Start of Block

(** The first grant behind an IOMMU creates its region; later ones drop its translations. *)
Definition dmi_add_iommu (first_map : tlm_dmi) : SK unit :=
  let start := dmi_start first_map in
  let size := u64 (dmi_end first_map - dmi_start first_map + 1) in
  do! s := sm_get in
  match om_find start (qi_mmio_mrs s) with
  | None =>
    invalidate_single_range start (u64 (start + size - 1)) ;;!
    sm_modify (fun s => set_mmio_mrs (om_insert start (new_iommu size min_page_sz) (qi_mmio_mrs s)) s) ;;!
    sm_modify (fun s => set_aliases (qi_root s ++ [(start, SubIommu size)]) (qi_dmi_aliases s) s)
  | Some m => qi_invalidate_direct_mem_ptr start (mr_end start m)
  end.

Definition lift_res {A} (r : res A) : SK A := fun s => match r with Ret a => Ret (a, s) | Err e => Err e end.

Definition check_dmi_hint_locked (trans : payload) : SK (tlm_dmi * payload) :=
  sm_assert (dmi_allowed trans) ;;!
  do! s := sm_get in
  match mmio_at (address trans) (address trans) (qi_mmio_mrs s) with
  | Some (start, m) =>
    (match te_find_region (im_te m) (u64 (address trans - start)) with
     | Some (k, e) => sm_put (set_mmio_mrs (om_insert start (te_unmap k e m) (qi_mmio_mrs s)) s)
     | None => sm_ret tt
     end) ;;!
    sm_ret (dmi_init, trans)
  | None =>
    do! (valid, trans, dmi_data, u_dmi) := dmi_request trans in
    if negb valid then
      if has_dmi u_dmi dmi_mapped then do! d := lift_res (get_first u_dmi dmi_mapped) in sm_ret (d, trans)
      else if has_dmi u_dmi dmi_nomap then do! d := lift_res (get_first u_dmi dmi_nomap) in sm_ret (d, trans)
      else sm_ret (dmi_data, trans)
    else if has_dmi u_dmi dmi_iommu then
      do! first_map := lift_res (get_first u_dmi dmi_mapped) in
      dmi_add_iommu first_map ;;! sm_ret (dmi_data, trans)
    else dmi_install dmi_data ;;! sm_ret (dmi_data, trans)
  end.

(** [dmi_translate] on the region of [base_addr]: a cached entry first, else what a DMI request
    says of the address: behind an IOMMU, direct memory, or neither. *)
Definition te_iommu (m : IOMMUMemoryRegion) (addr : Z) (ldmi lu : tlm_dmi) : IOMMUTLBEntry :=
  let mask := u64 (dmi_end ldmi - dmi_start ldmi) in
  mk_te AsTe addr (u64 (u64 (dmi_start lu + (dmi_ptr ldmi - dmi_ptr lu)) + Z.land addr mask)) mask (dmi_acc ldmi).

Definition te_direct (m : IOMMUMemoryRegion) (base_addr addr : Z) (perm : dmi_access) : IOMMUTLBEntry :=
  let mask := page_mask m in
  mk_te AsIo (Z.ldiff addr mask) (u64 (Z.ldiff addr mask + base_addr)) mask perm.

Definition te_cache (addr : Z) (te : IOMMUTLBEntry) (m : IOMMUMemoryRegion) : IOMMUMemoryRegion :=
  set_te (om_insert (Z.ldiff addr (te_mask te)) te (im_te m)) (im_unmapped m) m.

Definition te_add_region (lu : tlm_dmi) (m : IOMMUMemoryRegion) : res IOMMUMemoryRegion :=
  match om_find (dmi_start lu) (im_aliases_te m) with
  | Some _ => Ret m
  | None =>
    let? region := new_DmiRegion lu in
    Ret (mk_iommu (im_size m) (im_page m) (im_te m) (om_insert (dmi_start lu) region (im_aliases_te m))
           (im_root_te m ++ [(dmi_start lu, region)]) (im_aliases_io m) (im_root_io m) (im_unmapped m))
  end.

End of Block
Start of Block

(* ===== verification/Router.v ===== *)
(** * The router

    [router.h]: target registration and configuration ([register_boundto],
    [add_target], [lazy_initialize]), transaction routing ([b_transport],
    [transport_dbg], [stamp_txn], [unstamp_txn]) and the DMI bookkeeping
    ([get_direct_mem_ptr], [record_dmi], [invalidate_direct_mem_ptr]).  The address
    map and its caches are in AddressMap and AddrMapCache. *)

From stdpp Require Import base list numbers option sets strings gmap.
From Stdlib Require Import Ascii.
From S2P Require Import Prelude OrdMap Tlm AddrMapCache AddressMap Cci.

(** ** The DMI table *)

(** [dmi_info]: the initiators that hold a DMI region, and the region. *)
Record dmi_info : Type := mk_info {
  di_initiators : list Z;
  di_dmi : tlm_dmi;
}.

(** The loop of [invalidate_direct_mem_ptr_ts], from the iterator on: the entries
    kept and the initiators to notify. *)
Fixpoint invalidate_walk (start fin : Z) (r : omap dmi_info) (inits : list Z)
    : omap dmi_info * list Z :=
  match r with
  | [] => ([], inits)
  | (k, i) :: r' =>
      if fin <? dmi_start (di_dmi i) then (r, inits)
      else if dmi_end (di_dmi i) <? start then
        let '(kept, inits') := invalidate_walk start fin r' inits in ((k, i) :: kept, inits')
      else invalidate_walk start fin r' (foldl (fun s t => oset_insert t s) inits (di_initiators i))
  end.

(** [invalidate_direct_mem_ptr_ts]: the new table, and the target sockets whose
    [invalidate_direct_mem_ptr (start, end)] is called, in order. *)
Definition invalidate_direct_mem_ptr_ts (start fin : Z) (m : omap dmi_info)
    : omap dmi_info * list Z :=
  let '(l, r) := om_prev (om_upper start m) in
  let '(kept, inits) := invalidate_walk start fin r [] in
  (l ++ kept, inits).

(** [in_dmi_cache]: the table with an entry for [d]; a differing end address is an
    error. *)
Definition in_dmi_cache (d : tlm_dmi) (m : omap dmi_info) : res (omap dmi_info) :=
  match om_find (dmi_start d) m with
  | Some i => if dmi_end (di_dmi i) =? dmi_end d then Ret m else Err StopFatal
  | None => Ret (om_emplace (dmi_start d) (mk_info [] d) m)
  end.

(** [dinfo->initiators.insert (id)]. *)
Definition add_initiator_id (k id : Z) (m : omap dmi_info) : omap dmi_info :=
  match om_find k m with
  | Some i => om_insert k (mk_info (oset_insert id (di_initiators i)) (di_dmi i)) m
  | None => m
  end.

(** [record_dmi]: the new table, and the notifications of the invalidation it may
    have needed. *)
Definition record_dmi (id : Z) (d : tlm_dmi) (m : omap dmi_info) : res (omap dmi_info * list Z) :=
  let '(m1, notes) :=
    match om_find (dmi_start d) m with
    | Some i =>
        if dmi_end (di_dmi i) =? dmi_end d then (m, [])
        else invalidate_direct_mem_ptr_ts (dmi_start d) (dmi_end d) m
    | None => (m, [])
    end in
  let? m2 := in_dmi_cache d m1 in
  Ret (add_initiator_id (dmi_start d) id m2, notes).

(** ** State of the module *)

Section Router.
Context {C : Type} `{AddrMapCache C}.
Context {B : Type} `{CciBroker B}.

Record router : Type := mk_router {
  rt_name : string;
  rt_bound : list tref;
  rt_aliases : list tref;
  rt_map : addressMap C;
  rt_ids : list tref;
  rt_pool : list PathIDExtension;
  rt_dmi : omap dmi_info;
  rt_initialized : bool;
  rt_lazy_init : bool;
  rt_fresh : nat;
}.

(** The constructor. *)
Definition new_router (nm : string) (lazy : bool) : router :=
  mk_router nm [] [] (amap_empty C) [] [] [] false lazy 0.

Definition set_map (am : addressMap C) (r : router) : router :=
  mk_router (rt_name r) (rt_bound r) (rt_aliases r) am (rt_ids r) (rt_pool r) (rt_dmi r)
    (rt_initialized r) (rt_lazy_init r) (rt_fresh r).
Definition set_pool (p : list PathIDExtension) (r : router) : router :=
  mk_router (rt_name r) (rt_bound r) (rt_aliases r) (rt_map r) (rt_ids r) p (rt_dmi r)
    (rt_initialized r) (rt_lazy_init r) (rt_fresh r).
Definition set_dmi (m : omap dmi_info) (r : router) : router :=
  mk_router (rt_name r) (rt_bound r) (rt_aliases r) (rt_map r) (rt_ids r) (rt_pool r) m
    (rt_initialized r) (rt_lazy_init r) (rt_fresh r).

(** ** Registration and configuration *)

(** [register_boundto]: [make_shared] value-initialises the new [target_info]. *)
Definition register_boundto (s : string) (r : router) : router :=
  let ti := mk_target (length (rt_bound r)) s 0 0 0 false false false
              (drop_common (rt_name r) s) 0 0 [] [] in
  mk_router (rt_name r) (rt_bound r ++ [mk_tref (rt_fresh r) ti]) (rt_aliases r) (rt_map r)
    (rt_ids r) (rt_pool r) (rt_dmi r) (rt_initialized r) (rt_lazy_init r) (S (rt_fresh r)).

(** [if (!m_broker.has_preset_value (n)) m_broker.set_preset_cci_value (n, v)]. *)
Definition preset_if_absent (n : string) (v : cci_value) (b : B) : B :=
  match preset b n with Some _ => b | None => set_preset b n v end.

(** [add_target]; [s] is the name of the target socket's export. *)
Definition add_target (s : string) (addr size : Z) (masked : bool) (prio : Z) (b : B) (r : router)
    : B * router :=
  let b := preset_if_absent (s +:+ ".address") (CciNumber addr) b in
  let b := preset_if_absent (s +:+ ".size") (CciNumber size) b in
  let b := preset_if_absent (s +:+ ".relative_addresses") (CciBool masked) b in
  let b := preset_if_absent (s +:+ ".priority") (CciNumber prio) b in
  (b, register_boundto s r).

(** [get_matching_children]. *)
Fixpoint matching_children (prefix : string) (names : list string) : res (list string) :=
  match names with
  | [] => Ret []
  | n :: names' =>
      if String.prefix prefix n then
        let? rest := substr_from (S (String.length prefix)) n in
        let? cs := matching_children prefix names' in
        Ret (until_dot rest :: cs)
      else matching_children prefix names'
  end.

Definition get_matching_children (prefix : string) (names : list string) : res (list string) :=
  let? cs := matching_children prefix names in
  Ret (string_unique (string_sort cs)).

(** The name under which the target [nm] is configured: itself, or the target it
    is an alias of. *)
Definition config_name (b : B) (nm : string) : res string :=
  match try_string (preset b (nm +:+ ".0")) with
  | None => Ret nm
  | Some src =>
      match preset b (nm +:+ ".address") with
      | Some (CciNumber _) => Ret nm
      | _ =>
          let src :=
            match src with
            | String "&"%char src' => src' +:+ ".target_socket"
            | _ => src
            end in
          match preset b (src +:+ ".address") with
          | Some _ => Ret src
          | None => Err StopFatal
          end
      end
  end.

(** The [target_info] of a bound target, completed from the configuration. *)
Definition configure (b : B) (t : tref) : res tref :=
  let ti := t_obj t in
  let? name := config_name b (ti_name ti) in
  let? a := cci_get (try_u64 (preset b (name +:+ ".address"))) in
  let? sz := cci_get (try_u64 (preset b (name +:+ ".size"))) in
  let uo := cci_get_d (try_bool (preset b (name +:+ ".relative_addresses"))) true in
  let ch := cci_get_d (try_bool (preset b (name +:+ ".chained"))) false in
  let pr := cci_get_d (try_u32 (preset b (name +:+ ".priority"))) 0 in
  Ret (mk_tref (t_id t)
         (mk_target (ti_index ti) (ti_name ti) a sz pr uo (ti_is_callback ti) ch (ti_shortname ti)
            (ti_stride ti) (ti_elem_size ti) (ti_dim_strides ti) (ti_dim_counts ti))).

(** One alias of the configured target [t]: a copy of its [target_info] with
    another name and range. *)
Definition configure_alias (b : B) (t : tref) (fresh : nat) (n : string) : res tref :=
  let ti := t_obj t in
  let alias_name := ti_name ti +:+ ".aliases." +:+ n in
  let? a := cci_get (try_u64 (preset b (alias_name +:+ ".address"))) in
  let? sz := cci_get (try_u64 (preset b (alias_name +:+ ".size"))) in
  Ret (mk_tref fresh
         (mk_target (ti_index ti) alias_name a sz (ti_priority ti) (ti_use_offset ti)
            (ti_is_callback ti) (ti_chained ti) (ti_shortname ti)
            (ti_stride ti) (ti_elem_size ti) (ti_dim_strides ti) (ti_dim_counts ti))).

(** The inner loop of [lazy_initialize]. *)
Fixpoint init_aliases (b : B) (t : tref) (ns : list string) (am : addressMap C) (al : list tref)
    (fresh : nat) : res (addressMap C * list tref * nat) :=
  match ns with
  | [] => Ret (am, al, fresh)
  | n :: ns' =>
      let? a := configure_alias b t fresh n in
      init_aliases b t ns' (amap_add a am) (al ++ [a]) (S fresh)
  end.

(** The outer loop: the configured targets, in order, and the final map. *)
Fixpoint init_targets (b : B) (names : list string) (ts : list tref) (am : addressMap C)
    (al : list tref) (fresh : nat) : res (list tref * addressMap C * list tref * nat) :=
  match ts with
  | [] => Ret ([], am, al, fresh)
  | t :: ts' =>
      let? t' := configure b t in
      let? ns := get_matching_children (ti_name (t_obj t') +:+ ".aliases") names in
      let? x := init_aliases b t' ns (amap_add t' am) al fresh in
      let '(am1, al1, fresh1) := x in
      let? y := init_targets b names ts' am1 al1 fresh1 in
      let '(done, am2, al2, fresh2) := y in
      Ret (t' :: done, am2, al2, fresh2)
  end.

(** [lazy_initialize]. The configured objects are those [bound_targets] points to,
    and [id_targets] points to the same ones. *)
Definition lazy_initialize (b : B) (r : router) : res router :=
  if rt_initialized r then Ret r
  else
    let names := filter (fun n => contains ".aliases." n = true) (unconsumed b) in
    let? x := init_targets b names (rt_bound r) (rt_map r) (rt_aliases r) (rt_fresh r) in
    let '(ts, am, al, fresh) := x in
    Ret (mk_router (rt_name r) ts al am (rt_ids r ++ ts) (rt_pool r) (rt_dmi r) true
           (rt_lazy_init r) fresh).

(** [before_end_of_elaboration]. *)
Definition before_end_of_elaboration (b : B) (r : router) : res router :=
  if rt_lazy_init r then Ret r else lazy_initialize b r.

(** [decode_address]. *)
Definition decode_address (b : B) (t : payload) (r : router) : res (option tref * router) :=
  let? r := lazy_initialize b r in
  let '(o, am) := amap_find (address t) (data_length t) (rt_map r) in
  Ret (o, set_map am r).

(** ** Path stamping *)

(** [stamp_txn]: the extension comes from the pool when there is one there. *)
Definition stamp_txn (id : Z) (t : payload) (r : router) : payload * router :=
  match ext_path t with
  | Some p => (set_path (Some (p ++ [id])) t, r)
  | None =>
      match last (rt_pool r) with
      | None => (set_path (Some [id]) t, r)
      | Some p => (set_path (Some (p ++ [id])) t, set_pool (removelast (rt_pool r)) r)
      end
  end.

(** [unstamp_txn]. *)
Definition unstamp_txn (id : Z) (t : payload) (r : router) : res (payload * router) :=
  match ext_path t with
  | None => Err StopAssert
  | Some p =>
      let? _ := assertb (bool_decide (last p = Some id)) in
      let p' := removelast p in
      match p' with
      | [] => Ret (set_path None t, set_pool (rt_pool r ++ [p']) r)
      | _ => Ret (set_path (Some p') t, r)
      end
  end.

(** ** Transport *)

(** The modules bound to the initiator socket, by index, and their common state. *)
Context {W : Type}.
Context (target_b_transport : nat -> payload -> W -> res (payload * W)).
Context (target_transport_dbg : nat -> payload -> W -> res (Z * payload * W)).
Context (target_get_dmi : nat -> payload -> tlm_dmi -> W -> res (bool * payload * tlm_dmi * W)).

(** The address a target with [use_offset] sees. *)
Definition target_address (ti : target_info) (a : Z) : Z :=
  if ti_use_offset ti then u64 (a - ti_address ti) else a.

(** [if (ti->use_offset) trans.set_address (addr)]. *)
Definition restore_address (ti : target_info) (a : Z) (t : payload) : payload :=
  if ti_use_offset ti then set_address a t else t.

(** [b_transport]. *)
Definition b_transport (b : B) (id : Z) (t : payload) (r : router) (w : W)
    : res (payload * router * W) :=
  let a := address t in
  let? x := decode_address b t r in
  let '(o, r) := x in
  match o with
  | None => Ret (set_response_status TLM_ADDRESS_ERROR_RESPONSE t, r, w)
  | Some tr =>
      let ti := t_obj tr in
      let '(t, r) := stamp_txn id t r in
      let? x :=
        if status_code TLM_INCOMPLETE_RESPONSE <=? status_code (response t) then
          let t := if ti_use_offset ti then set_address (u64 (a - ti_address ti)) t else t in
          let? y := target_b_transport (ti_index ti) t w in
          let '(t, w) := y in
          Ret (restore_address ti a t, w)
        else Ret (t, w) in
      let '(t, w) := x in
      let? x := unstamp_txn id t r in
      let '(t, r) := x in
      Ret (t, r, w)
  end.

End of Block

__ACTIVITY__: Look through the entries above and quote exactly the lines from the line with "[add_target], [lazy_initialize]), transaction" to the line with "[invalidate_direct_mem_ptr (start, end)]", counting both of those lines.

__TASK OUTPUT__:
    [add_target], [lazy_initialize]), transaction routing ([b_transport],
    [transport_dbg], [stamp_txn], [unstamp_txn]) and the DMI bookkeeping
    ([get_direct_mem_ptr], [record_dmi], [invalidate_direct_mem_ptr]).  The address
    map and its caches are in AddressMap and AddrMapCache. *)

From stdpp Require Import base list numbers option sets strings gmap.
From Stdlib Require Import Ascii.
From S2P Require Import Prelude OrdMap Tlm AddrMapCache AddressMap Cci.

(** ** The DMI table *)

(** [dmi_info]: the initiators that hold a DMI region, and the region. *)
Record dmi_info : Type := mk_info {
  di_initiators : list Z;
  di_dmi : tlm_dmi;
}.

(** The loop of [invalidate_direct_mem_ptr_ts], from the iterator on: the entries
    kept and the initiators to notify. *)
Fixpoint invalidate_walk (start fin : Z) (r : omap dmi_info) (inits : list Z)
    : omap dmi_info * list Z :=
  match r with
  | [] => ([], inits)
  | (k, i) :: r' =>
      if fin <? dmi_start (di_dmi i) then (r, inits)
      else if dmi_end (di_dmi i) <? start then
        let '(kept, inits') := invalidate_walk start fin r' inits in ((k, i) :: kept, inits')
      else invalidate_walk start fin r' (foldl (fun s t => oset_insert t s) inits (di_initiators i))
  end.

(** [invalidate_direct_mem_ptr_ts]: the new table, and the target sockets whose
    [invalidate_direct_mem_ptr (start, end)] is called, in order. *)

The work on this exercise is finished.